透明タペストリー

本や建築、火の見櫓、マンホール蓋など様々なものを素材に織り上げるタペストリー

「考現学入門」

2012-04-17 | A 読書日記


『考現学』 今和次郎/ちくま新書 

備忘録

考古学に対して考現学。非常に守備範囲の広い考現学。その中の路傍採集(これは藤森さんたちの路上観察学会につながる)は火の見櫓も対象。今さんはやはり江戸時代の喜多川守貞の仕事を意識していた(360頁)。

○東京銀座街風俗記録:洋服の色、シャツのカラー、ネクタイ、靴、帽子、髪型などの種類と比率。女性の歩き方(内マタ、直、外マタ)の調査などなど。

○郊外風俗雑景:住宅の和様比率、屋根葺き材の種類と比率、商店街の構成、看板、柵と垣根など。 

○下宿住み学生持物調べ、新家庭の品物調査。

○カケ茶碗多数(ある食堂の茶碗のどこが欠けているかの調査)、洋服の破れる個所などは今ではできない調査。

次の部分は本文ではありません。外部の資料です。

(* ===== verification/SnapshotManager.v ===== *)
(** * The snapshots of a server

    [KeeperSnapshotManager] of src/Service/NuRaftLogSnapshot.cpp: the snapshots
    by the index of their last log entry, their object files as they are sent to
    another server, and the directory at start. *)

From coqutil Require Import Word.LittleEndianList Byte.
From S2P Require Import Prelude Types ZkIO KeeperStore LogSegmentInv LogStore Snapshot.
From stdpp Require Import base gmap sets strings option sorting list.
From Stdlib Require Import ZArith Lia Ascii.
Open Scope Z_scope.

(** ** Objects as they are sent *)

Definition IO_BUFFER_SIZE : Z := 16384.

Definition existObject (obj_id : Z) (st : KeeperSnapshotStore) : bool := bool_decide (is_Some (objects_path st !! obj_id)).

(** The reads of [loadObject] and the writes of [saveObject], a piece of the
    buffer size at a time. *)
Fixpoint pieces (fuel : nat) (b : bytes) : list bytes :=
  match fuel with
  | O => []
  | S fuel =>
      if bool_decide (b = []) then []
      else take (Z.to_nat IO_BUFFER_SIZE) b :: pieces fuel (drop (Z.to_nat IO_BUFFER_SIZE) b)
  end.

(** [None]: the caller's buffer is left as it was. *)
Definition loadObject (obj_id : Z) (st : KeeperSnapshotStore) (fs : Files) : option bytes :=
  path ← objects_path st !! obj_id;
  content ← fs !! path;
  Some (concat (pieces (length content) content)).

(** The file is opened without truncation and written from its start. *)
Definition saveObject (obj_id : Z) (buffer : bytes) : SnapM unit :=
  '(st, fs) ← get;
  let path := getObjectPath st obj_id in
  let new := concat (pieces (length buffer) buffer) in
  let old := default [] (fs !! path) in
  on_files (modify <[path := new ++ drop (length new) old]>);;
  upd_snap (addObjectPath obj_id path).

(** ** The manager *)

Record KeeperSnapshotManager : Type := mkManager {
  keep_max_snapshot_count : Z;
  object_node_size : Z;
  snapshots : gmap Z KeeperSnapshotStore
}.
Definition upd_snapshots (f : gmap Z KeeperSnapshotStore → gmap Z KeeperSnapshotStore) (m : KeeperSnapshotManager)
    : KeeperSnapshotManager :=
  mkManager (keep_max_snapshot_count m) (object_node_size m) (f (snapshots m)).

Abbreviation MgrM := (ST (KeeperSnapshotManager * Files) exn).
Definition upd_mgr (f : KeeperSnapshotManager → KeeperSnapshotManager) : MgrM unit := modify (λ '(m, fs), (f m, fs)).

(** A call on the snapshot of an index; the map keeps a pointer to it. *)
Definition on_snapshot {A} (st : KeeperSnapshotStore) (k : SnapM A) : MgrM (KeeperSnapshotStore * A) := λ '(m, fs),
  match k (st, fs) with
  | ((st', fs'), Ret a) => ((m, fs'), Ret (st', a))
  | ((_, fs'), Throw e) => ((m, fs'), Throw e)
  | ((_, fs'), Crash) => ((m, fs'), Crash)
  end.

Definition set_size (n : Z) (meta : snapshot) : snapshot := mkSnapshot (last_log_idx meta) (last_log_term meta) n.

Section manager.
Context `{BatchCodec}.
Context (put_str : bytes → bytes) (parseTime : string → Z).
(** The names in the directory, in the order it is listed. *)
Context (list_dir : Files → list string).

(** The size is set on the caller's object. *)
Definition createSnapshot (now : string) (meta : snapshot) (storage : KeeperStore) (next_zxid next_session_id : Z)
    : MgrM (snapshot * Z) :=
  let meta := set_size (Z.of_nat (size (container storage) + size (ephemerals storage))) meta in
  '(m, _) ← get;
  let snap_store := snap_init parseTime now "" (KeeperSnapshotStore_new meta (object_node_size m)) in
  '(snap_store, obj_size) ← on_snapshot snap_store (createObjects storage next_zxid next_session_id);
  upd_mgr (upd_snapshots <[last_log_idx meta := snap_store]>);;
  mret (meta, obj_size).

Definition receiveSnapshot (now : string) (meta : snapshot) : MgrM bool :=
  '(m, _) ← get;
  upd_mgr (upd_snapshots <[last_log_idx meta := snap_init parseTime now "" (KeeperSnapshotStore_new meta (object_node_size m))]>);;
  mret true.

Definition existSnapshot (meta : snapshot) (m : KeeperSnapshotManager) : bool :=
  bool_decide (is_Some (snapshots m !! last_log_idx meta)).

Definition existSnapshotObject (meta : snapshot) (obj_id : Z) (m : KeeperSnapshotManager) : bool :=
  match snapshots m !! last_log_idx meta with
  | None => false
  | Some store => existObject obj_id store
  end.

(** The buffer of the caller, when it is filled. *)
Definition loadSnapshotObject (meta : snapshot) (obj_id : Z) (m : KeeperSnapshotManager) (fs : Files) : bool * option bytes :=
  match snapshots m !! last_log_idx meta with
  | None => (false, None)
  | Some store => (true, loadObject obj_id store fs)
  end.

Definition saveSnapshotObject (now : string) (meta : snapshot) (obj_id : Z) (buffer : bytes) : MgrM bool :=
  '(m, _) ← get;
  let store :=
    match snapshots m !! last_log_idx meta with
    | Some store => store
    | None => snap_init parseTime now "" (KeeperSnapshotStore_new (set_size 0 meta) MAX_OBJECT_NODE_SIZE)
    end in
  '(store, _) ← on_snapshot store (saveObject obj_id buffer);
  upd_mgr (upd_snapshots <[last_log_idx meta := store]>);;
  mret true.

(** [None]: the threads of the loader have not ended. *)
Definition parseSnapshot (clock : Z → Z) (junk junk_checksum : Z) (schedule : list nat) (meta : snapshot)
    (m : KeeperSnapshotManager) (fs : Files) (storage : KeeperStore) : option (KeeperStore * outcome exn bool) :=
  match snapshots m !! last_log_idx meta with
  | None => Some (storage, Ret false)
  | Some store =>
      match parseObject put_str clock junk junk_checksum schedule store fs storage with
      | None => None
      | Some (s, Ret _) => Some (s, Ret true)
      | Some (s, Throw e) => Some (s, Throw e)
      | Some (s, Crash) => Some (s, Crash)
      end
  end.

(** *** The directory at start *)

Fixpoint span_until (c : ascii) (s : string) : string * string :=
  match s with
  | EmptyString => ("", "")
  | String a r => if bool_decide (a = c) then ("", s) else let '(x, y) := span_until c r in (String a x, y)
  end.

(** [sscanf(file, "snapshot_%[^_]_%lu_%lu", ...)]: what does not match keeps the
    values of the file before. *)
Definition scan_snapshot (file : string) (old : string * Z * Z) : string * Z * Z :=
  let '(t0, i0, o0) := old in
  match scan_literal "snapshot_" file with
  | None => old
  | Some r =>
      let '(t, r) := span_until "_"%char r in
      if bool_decide (t = "") then old
      else
        match r ← scan_literal "_" r; scan_number r with
        | None => (t, i0, o0)
        | Some (i, r) =>
            match r ← scan_literal "_" r; scan_number r with
            | None => (t, i, o0)
            | Some (o, _) => (t, i, o)
            end
        end
  end.

(** The term is not in the name and is taken to be 1. *)
Fixpoint load_metas (files : list string) (vars : string * Z * Z) (m : KeeperSnapshotManager) : KeeperSnapshotManager :=
  match files with
  | [] => m
  | file :: files =>
      match String.index 0 "snapshot_" file with
      | None => load_metas files vars m
      | Some _ =>
          let '(time_str, log_last_index, object_id) := scan_snapshot file vars in
          let fresh := snap_init parseTime "" time_str (KeeperSnapshotStore_new (mkSnapshot log_last_index 1 0) (object_node_size m)) in
          let store := default fresh (snapshots m !! log_last_index) in
          load_metas files (time_str, log_last_index, object_id)
            (upd_snapshots <[log_last_index := addObjectPath object_id file store]> m)
      end
  end.

(** [junk] is what the variables held. *)
Definition loadSnapshotMetas (junk : string * Z * Z) : MgrM Z :=
  '(_, fs) ← get;
  upd_mgr (load_metas (list_dir fs) junk);;
  '(m, _) ← get;
  mret (Z.of_nat (size (snapshots m))).

(** *** The last and the first snapshot *)

Definition snapshot_indices (m : KeeperSnapshotManager) : list Z := merge_sort Z.le (map_to_list (snapshots m)).*1.

Definition lastSnapshot (m : KeeperSnapshotManager) : option snapshot :=
  k ← last (snapshot_indices m); st ← snapshots m !! k; Some (snap_meta st).

Definition getLastCreateTime (m : KeeperSnapshotManager) : Z :=
  default 0 (k ← last (snapshot_indices m); st ← snapshots m !! k; Some (curr_time_t st)).

(** The files of the oldest snapshot, in the order the directory lists them. *)
Fixpoint remove_files (remove_log_index : Z) (files : list string) (vars : string * Z * Z) : MgrM (string * Z * Z) :=
  match files with
  | [] => mret vars
  | file :: files =>
      match String.index 0 "snapshot_" file with
      | None => remove_files remove_log_index files vars
      | Some _ =>
          let vars := scan_snapshot file vars in
          (if vars.1.2 =? remove_log_index then
             modify (λ '(m, fs), (upd_snapshots (delete remove_log_index) m, delete file fs))
           else mret tt);;
          remove_files remove_log_index files vars
      end
  end.

Fixpoint remove_oldest (remove_count : nat) (vars : string * Z * Z) : MgrM unit :=
  match remove_count with
  | O => mret tt
  | S remove_count =>
      '(m, fs) ← get;
      match snapshot_indices m with
      | [] => crash
      | remove_log_index :: _ =>
          vars ← remove_files remove_log_index (list_dir fs) vars;
          remove_oldest remove_count vars
      end
  end.

Definition removeSnapshots (junk : string * Z * Z) : MgrM Z :=
  '(m, _) ← get;
  remove_oldest (Z.to_nat (Z.of_nat (size (snapshots m)) - keep_max_snapshot_count m)) junk;;
  '(m, _) ← get;
  mret (Z.of_nat (size (snapshots m))).
End manager.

○住居内の交通図 「彼女はどの敷居を一日に何回またぐか?」という調査、住宅の間取りはいかになさねばならぬか、ということへの基礎的研究。類似の研究はいまでもある。

○机面の研究:机の上に置かれているもの(花、スタンド、本、辞書、用箋、ペン、インキ)とその配置統計。


新しい学問はその対象をよく観察することから始まる。対象をよく観察して統計的にまとめることが学問のスタート。考現学のモデルノロジオ、生物学のバイオロジオ(共にラテン名か?)に倣って火の見櫓の観察をヤグラノロジオとするか(笑)。